Consciente des limites épistémologiques des sources, qu’elles soient narratives, diplomatiques, épistolaires, synodales ou autres, Veronika Unger ne prétend pas livrer une analyse de réseau; elle s’inscrit plutôt dans une approche prosopographique visant à identifier au mieux les individus qui étaient en contact avec le pape. L’on y trouve les légats pontificaux et les juges délégués, les participants aux synodes pontificaux, les membres de la chancellerie, les clercs consacrés par le pape, les individus qui ont détenu un office lié à l’Église de Rome, les parents des prélats romains et, enfin, les personnes qui se sont rendues à Rome en leur nom propre ainsi que les messagers envoyés à Rome qui en sont revenus avec un mandat pontifical. N’ont été intégrés ni les empereurs et rois, ni les correspondants ou bénéficiaires d’actes qui ne se sont pas présentés personnellement à Rome, ni les messagers envoyés à Rome par des tiers dont il n’est pas connu s’ils ont été renvoyés par le pape.

L’ouvrage se divise en deux parties. La première consiste en une analyse prosopographique des fonctions et offices identifiés. Pour les légats pontificaux, V. Unger met en évidence la forte présence d’évêques des environs de Rome et de l’Italie centrale, surtout pour la seconde moitié du IXe siècle. Les synodes pontificaux font état d’une composition personnelle similaire: la participation d’évêques proches de Rome y est prédominante; la présence de prêtres ou de diacres romains est également bien attestée. Quant aux affaires juridictionnelles à Rome, l’autrice remarque qu’il ne semble pas avoir existé un office pontifical spécifique en charge de ces matières.
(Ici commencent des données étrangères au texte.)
(** * csv-diff-tool: the comparison core and the change tracker

    A shallow embedding of [src/csv_diff/core.py] (module [Core]) and of
    [src/change_tracker.py] (module [ChangeTracker], over the string
    operations of [PyStr] and the sequence matcher of [Difflib]), followed by
    the properties of the specification stated over it ([CoreSpec],
    [DifflibSpec], [TrackerSpec]).

    Conventions of the embedding.
    - A Python [str] is the [string] of its UTF-8 bytes; on ASCII text
      ([isascii]) a byte is a character.  Concatenation, [in], [replace] and
      [split(",")] with ASCII arguments act on the bytes as Python does on
      the characters.  [str.lower], [str.upper], the white-space [str.strip]
      and [str.split], and the sequence matcher are modelled on ASCII text:
      on other text Python folds the case of more letters, trims more kinds
      of white space and counts characters, not bytes, so statements that
      depend on these functions are made for ASCII values.  The secondary
      name of the tracker, which is not ASCII as a rule, is trimmed by
      [ustrip], which knows every white-space character of Python.
    - A [Dict[str, str]] row is a [gmap string string]; [row.get(k, "")] is
      [row_get].  A dict keyed by tuples is a [gmap (list string) _].
    - Python iterates a [set] in hash order, which the language leaves
      unspecified; the model iterates it in the order of [elements].  Every
      statement below is about membership and multiplicity, never about that
      order.
    - File reading ([_read_csv], [pd.read_csv]) and report writing are outside
      the embedding: functions start from the loaded headers and rows. *)

From Stdlib Require Import Ascii String.
From stdpp Require Import gmap strings list fin_maps.

#[local] Set Warnings "-clear-no-such-hyp".

Open Scope string_scope.
Open Scope list_scope.
Open Scope nat_scope.

(** ** [src/csv_diff/core.py] *)
Module Core.

Abbreviation Row := (gmap string string).

(** [CellChange], [RowChange] and [DiffResult] are the three frozen
    dataclasses.  A key is a tuple of strings (keyed and multiset mode) or the
    one-element tuple [(idx,)] (ordered mode). *)
Record CellChange := mkCellChange {
  column : string;
  old : option string;
  new : option string
}.

Inductive Key :=
| KStr (t : list string)
| KIdx (idx : nat).

Record RowChange := mkRowChange {
  kind : string;
  key : Key;
  changes : list CellChange;
  row_old : option Row;
  row_new : option Row
}.

Record DiffResult := mkDiffResult {
  added : list RowChange;
  removed : list RowChange;
  modified : list RowChange;
  raw_diff : option string
}.

(** The error kind of the specification.  No statement of [core.py] raises
    it; the outcome type of [compare_csv_files] keeps room for it so that
    statements about failure can be written. *)
Inductive Error := ConfigurationError.

#[global] Instance CellChange_eq_dec : EqDecision CellChange.
Proof. solve_decision. Defined.
#[global] Instance Key_eq_dec : EqDecision Key.
Proof. solve_decision. Defined.

(** [row.get(col, "")] *)
Definition row_get (r : Row) (col : string) : string := default "" (r !! col).

(** [_make_key]: [tuple(row.get(k, "") for k in keys)] *)
Definition _make_key (row : Row) (keys : list string) : list string :=
  (λ k, row_get row k) <$> keys.

(** [{_make_key(r, keys): r for r in rows}]: a later row overwrites an
    earlier one with the same key. *)
Definition key_map (keys : list string) (rows : list Row) : gmap (list string) Row :=
  foldl (λ m r, <[_make_key r keys := r]> m) ∅ rows.

(** [list(dict.fromkeys(l))]: the first occurrence of each name, in order. *)
Fixpoint fromkeys_from (seen : list string) (l : list string) : list string :=
  match l with
  | [] => []
  | x :: l' =>
      if decide (x ∈ seen) then fromkeys_from seen l'
      else x :: fromkeys_from (x :: seen) l'
  end.

Definition dict_fromkeys (l : list string) : list string := fromkeys_from [] l.
(** The three collaborators of a constructed workflow. *)
Definition collaborators_of (wf : Workflow) : Collaborators W :=
  {| classifier_llm_invoke := chat_content P (classifier_llm wf);
     get_relevant_documents := retriever_search P (chain_retriever (rag_chain wf));
     llm_invoke := chat_text P (chain_llm (rag_chain wf)) |}.

Definition placeholder_key : string := "your_gemini_api_key_here".

(** The start-up half of [lifespan], up to [routes.set_workflow(workflow)]:
    it returns the workflow it installs.  The [except Exception] clause
    prints and re-raises, so it is the identity here. *)
Definition lifespan : Py W Workflow :=
  if bool_decide (Config.google_api_key settings = EmptyString)
     || bool_decide (Config.google_api_key settings = placeholder_key)
  then py_raise "GOOGLE_API_KEY not configured"
  else
    do doc_loader <- DocumentLoader.init settings P;
    do documents <-
      DocumentLoader.load_and_split settings P doc_loader
        (Some (Config.knowledge_base_path settings));
    do vectorstore <- VectorStore.init settings P;
    do found <- probe (path_exists P (Config.chroma_db_dir settings));
    do populated <-
      (if found then probe (dir_has_entries P (Config.chroma_db_dir settings))
       else py_ret false);
    do loaded <-
      (if populated then VectorStore.load_vectorstore P vectorstore
       else VectorStore.create_vectorstore P vectorstore documents);
    do chain <- chain_init loaded.2;
    do workflow <- workflow_init chain;
    py_ret workflow.

(** [GET /health], given the module-level [workflow] variable of
    [api/routes.py]. *)
Definition health_check (workflow : option (string -> Py W GraphState))
    : gmap string pyval :=
  {[ "status" := PStr "healthy";
     "service" := PStr "RAG Chatbot";
     "workflow_initialized" :=
       PBool (match workflow with Some _ => true | None => false end) ]}.

End Main.
End Main.

(** Applying a function to what a call returned. *)
Definition outcome_map {A B : Type} (f : A -> B) (r : outcome A) : outcome B :=
  match r with
  | Returned a => Returned (f a)
  | Raised e => Raised e
  end.

(** The total length of the chunk texts. *)
Definition total_length (docs : list Document) : nat :=
  foldr (fun d n => (String.length (page_content d) + n)%nat) 0%nat docs.
(** * Build Number (Abacus) GitHub Action: a shallow embedding of [src/main.ts]

    The development follows the source file top-down:

    - JavaScript strings, numbers ([Number], [String] on numbers), JSON
      values, [JSON.parse], [JSON.stringify], [encodeURIComponent] and the
      [URL] class, as far as [main.ts] uses them;
    - the helpers of [main.ts] ([requireNonEmpty], [validateName],
      [parseInteger], [buildUrl], [truncate], [sanitizeForLogs], ...);
    - the retry loop [requestWithRetries] and the entry point [run], written
      in a small monad that threads the observable trace (log lines, sleeps,
      HTTP requests, outputs) and the exceptions of the program.

    Strings are byte strings: a JavaScript string is represented by its
    UTF-8 encoding, so that every ASCII string is represented by itself. *)

From Stdlib Require Import ZArith NArith Bool List String Ascii Lia.
From Stdlib Require Import DecimalString QArith Qround.
From Stdlib Require Import Floats.SpecFloat.
Import ListNotations.

Local Open Scope string_scope.
Local Open Scope Z_scope.

(* ===================================================================== *)
(** * Strings *)
(* ===================================================================== *)

Module Str.

Definition code (c : ascii) : Z := Z.of_N (N_of_ascii c).
Definition chr (z : Z) : ascii := ascii_of_N (Z.to_N z).

(** The double quote character, and a way to write literals that contain
    it: [q] turns every apostrophe into a double quote. *)
Definition dquote : ascii := Eval compute in chr 34.

Definition nl : string := String (chr 10) EmptyString.
Definition dq : string := String dquote EmptyString.

Fixpoint q (s : string) : string :=
  match s with
  | EmptyString => EmptyString
  | String c r => String (if Ascii.eqb c "'" then dquote else c) (q r)
  end.

Definition in_range (lo hi : Z) (c : ascii) : bool :=
  (lo <=? code c) && (code c <=? hi).

Definition is_digit (c : ascii) : bool := in_range 48 57 c.
Definition is_upper (c : ascii) : bool := in_range 65 90 c.
Definition is_lower (c : ascii) : bool := in_range 97 122 c.
Definition is_alpha (c : ascii) : bool := is_upper c || is_lower c.
Definition is_alnum (c : ascii) : bool := is_alpha c || is_digit c.

Fixpoint forallb (p : ascii -> bool) (s : string) : bool :=
  match s with
  | EmptyString => true
  | String c r => p c && forallb p r
  end.

Fixpoint drop (n : nat) (s : string) : string :=
  match n, s with
  | O, _ => s
  | S n', String _ r => drop n' r
  | S _, EmptyString => EmptyString
  end.

Fixpoint take (n : nat) (s : string) : string :=
  match n, s with
  | S n', String c r => String c (take n' r)
  | _, _ => EmptyString
  end.

Fixpoint rev_onto (acc s : string) : string :=
  match s with
  | EmptyString => acc
  | String c r => rev_onto (String c acc) r
  end.
(** C10. When a call that queues an analog packet gives up early, for any
    of the four reasons of [fails_early], it returns an error, and the
    context (every fill, every chunk number) and the files are as they were
    before the call. *)
Theorem analog_failure_atomic
    (sr_analog_to_float : sr_datafeed_analog -> sr_error_code * list float32)
    s a flush :
  index_map_wf (ctx s) ->
  fails_early sr_analog_to_float s a ->
  exists ret s',
    dir_append_analog_queue sr_analog_to_float s (Some a) flush =
      Returns (ret, s') /\
    ret <> SR_OK /\
    ctx s' = ctx s /\
    trace (env s') = trace (env s) /\
    io_script (env s') = io_script (env s).
Proof.
  intros Hwf Hearly. unfold dir_append_analog_queue.
  destruct (meaning_channels a) as [|ch [|ch' rest]] eqn:Hch.
  - by exists SR_ERR, s.
  - destruct Hwf as [Hcount Hmax].
    destruct (find_slot_spec (Z.to_nat (analog_ch_count (ctx s))) 0
                (analog_index_map (ctx s)) (ch_index ch))
      as (r & Hr & Hrange & Hfound); try lia.
    rewrite Hr.
    destruct (Z.eqb_spec r (analog_ch_count (ctx s))) as [_|Hslot].
    { by exists SR_ERR_ARG, s. }
    pose proof (g_try_malloc0_trace (env s)
                  (usize (num_samples a * sizeof_float))) as [Ht Hs].
    destruct (g_try_malloc0 (env s) (usize (num_samples a * sizeof_float)))
      as [[] w] eqn:Hm; cbn [negb snd] in *.
    2:{ by exists SR_ERR_MALLOC, (mk_state (ctx s) w). }
    destruct (sr_analog_to_float a) as [ret values] eqn:Hconv.
    destruct ret; cbn [is_ok negb].
    2-4: eexists _, (mk_state (ctx s) w); by repeat split.
    exfalso. destruct Hearly as [Hlen|[(ch0 & Hch0 & Habsent)|[Hf|Hf]]].
    + by rewrite Hch in Hlen.
    + rewrite Hch in Hch0. injection Hch0 as <-.
      destruct Habsent. eapply list_elem_of_lookup_2. apply Hfound. lia.
    + by rewrite Hm in Hf.
    + by rewrite Hconv in Hf.
  - by exists SR_ERR, s.
Qed.

Lemma analog_packet_rejected_witness :
  let s := opened (device 0 1) (world_of []) in
  dir_append_analog_queue bytes_to_float s
    (Some (mk_analog [x01] 1 [])) false = Returns (SR_ERR, s) /\
  dir_append_analog_queue bytes_to_float s
    (Some (mk_analog [x01] 1 [analog_channel 7])) false =
  Returns (SR_ERR_ARG, s).
Proof.
  intros s.
  assert (Hwf : index_map_wf (ctx s)) by (split; vm_compute; done).
  split.
  - apply (analog_packet_rejected bytes_to_float s
             (mk_analog [x01] 1 []) false Hwf).
    simpl. lia.
  - apply (proj2 (analog_packet_rejected bytes_to_float s
                    (mk_analog [x01] 1 [analog_channel 7]) false Hwf)
             (analog_channel 7)); [reflexivity|].
    apply not_elem_of_cons. split; [done | apply not_elem_of_nil].
Defined.

Lemma analog_failure_atomic_witness :
  let s := opened (device 0 1) (world_of []) in
  exists ret s',
    dir_append_analog_queue bytes_to_float s
      (Some (mk_analog [] 1 [analog_channel 0])) true = Returns (ret, s') /\
    ret <> SR_OK /\
    ctx s' = ctx s /\
    trace (env s') = trace (env s) /\
    io_script (env s') = io_script (env s).
Proof.
  intros s.
  apply (analog_failure_atomic bytes_to_float s
           (mk_analog [] 1 [analog_channel 0]) true).
  - split; vm_compute; done.
  - right. right. right. reflexivity.
Defined.

(** ** C4: chunk numbers *)

(** Both counters start at 1. *)
Lemma chunk_numbers_start_at_1 sdi s s' :
  dir_create sdi s = (SR_OK, s') ->
  lb_next_chunk_num (logic_buff_of (ctx s')) = 1 /\
  Forall (fun b => ab_next_chunk_num b = 1) (analog_buff_of (ctx s')).
Proof.
  intros Hok.
  destruct (dir_create_ok _ _ _ Hok)
    as (rate & head & index & map & meta & tail & _ & _ & _ & Hctx & _).
  rewrite Hctx. split; [done|]. simpl. by apply Forall_replicate.
Qed.

(** The logic path: the number advances by one, modulo 2^32, with a write
    that succeeds, and stays with a write that fails. *)
Lemma dir_append_chunk_number s buf unitsize length ret s' :
  length <> 0 ->
  dir_append s buf unitsize length = Returns (ret, s') ->
  let n := lb_next_chunk_num (logic_buff_of (ctx s)) in
  let n' := lb_next_chunk_num (logic_buff_of (ctx s')) in
  exists ok,
    trace (env s') =
      trace (env s) ++ [E_write (F_logic n) (P_bytes (load buf length)) ok] /\
    ret = (if ok then SR_OK else SR_ERR) /\
    n' = (if ok then u32 (n + 1) else n).
Proof.
  intros Hlen. unfold dir_append.
  destruct (Z.eqb_spec length 0) as [|_]; [done|].
  destruct (unitsize =? 0); [done|].
  pose proof (write_file_trace (env s)
                (F_logic (lb_next_chunk_num (logic_buff_of (ctx s))))
                (P_bytes (load buf length))) as [Ht _].
  destruct (write_file _ _ _) as [[] w]; cbn [negb fst snd] in *;
    intros [= <- <-]; eexists; by repeat split.
Qed.

(** The analog path: the number advances by one, modulo 2^32, whether the
    write succeeds or fails. *)
Lemma dir_append_analog_chunk_number s values count ch_nr ret s' :
  dir_append_analog s values count ch_nr = Returns (ret, s') ->
  let slot := Z.to_nat (usize (ch_nr - first_analog_index (ctx s))) in
  exists buff ok,
    analog_buff_of (ctx s) !! slot = Some buff /\
    trace (env s') =
      trace (env s) ++
      [E_write (F_analog ch_nr (ab_next_chunk_num buff))
         (P_floats (load values (usize (sizeof_float * count) / sizeof_float)))
         ok] /\
    ret = (if ok then SR_OK else SR_ERR) /\
    analog_buff_of (ctx s') =
      <[slot := ab_with_next_chunk_num buff (u32 (ab_next_chunk_num buff + 1))]>
        (analog_buff_of (ctx s)) /\
    with_analog_buff (ctx s') (analog_buff_of (ctx s)) = ctx s /\
    io_script (env s') = tail (io_script (env s)).
Proof.
  intros H slot. unfold dir_append_analog in H. fold slot in H.
  destruct (analog_buff_of (ctx s) !! slot) as [buff|] eqn:Hb; [|done].
  unfold write_file, next_answer in H.
  exists buff.
  destruct (io_script (env s)) as [|ok rest]; injection H as <- <-.
  - exists true. repeat split; try done. by destruct (ctx s).
  - exists ok. repeat split; try done. by destruct (ctx s).
Qed.

(** C4 breaks on the analog path. One analog channel, five samples in its
    buffer, and the write of the chunk at the end of the stream fails
    (the fifth file operation of the session): [receive] answers SR_ERR, no
    chunk was written, the samples are still in the buffer, and the next
    chunk number went from 1 to 2 all the same. *)
Lemma analog_chunk_number_advances_on_failure :
  let s0 := opened (device 0 1) (world_of [true; true; true; true; false]) in
  let packet := mk_analog [x01; x02; x03; x04; x05] 5 [analog_channel 0] in
  let s :=
    after s0 (dir_append_analog_queue bytes_to_float s0 (Some packet) false) in
  let r := receive_packet bytes_to_float (device 0 1) s SR_DF_END in
  analog_state_of s = [(5, 1)] /\
  events_of s r =
    Some (SR_ERR, [E_write (F_analog 1 1) (P_floats [1; 2; 3; 4; 5]) false]) /\
  analog_state_of (after s r) = [(5, 2)].
Proof. repeat split; vm_compute; done. Qed.

(** The same failure on the logic path leaves the number alone. *)
Lemma logic_chunk_number_stays_on_failure :
  let s0 := opened (device 8 0) (world_of [true; true; true; true; false]) in
  let s := after s0 (dir_append_queue s0 [x01; x02; x03] 1 3 false) in
  let r := receive_packet bytes_to_float (device 8 0) s SR_DF_END in
  logic_state_of (Returns (SR_OK, s)) = Some (SR_OK, 3, 1) /\
  events_of s r =
    Some (SR_ERR, [E_write (F_logic 1) (P_bytes [x01; x02; x03]) false]) /\
  logic_state_of r = Some (SR_ERR, 3, 1).
Proof. repeat split; vm_compute; done. Qed.

(** ** What the queue calls do to the files, whatever fails *)

Lemma is_chunk_write_nonempty e : is_chunk_write e -> chunk_nonempty e.
Proof. destruct e as [| |f p ok]; try done. by intros [_ H] _. Qed.

Lemma is_chunk_write_not_mkdir e : is_chunk_write e -> is_mkdir e = false.
Proof. by destruct e. Qed.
Le même résultat s’impose à l’issue de l’analyse des différents offices romains attestés (arcarius, sacellarius, oblationarius, primicerius defensoris/defensorum, primiscrinius, regionarius, apocrisiarius, cubicularius, nomenculator/nomenclator, superista, vestararius, magister militum, scriniarius/notarius (regionarius), primicerius, secundicerius, cancellarius, bibliothecarius, consiliarius). Face à un corpus de sources peu descriptif, l’autrice doit souvent reconnaître l’impossibilité de définir les charges et responsabilités attenantes à ces titres: seule une petite partie parmi ceux-ci s’occupait d’un domaine d’activité particulier.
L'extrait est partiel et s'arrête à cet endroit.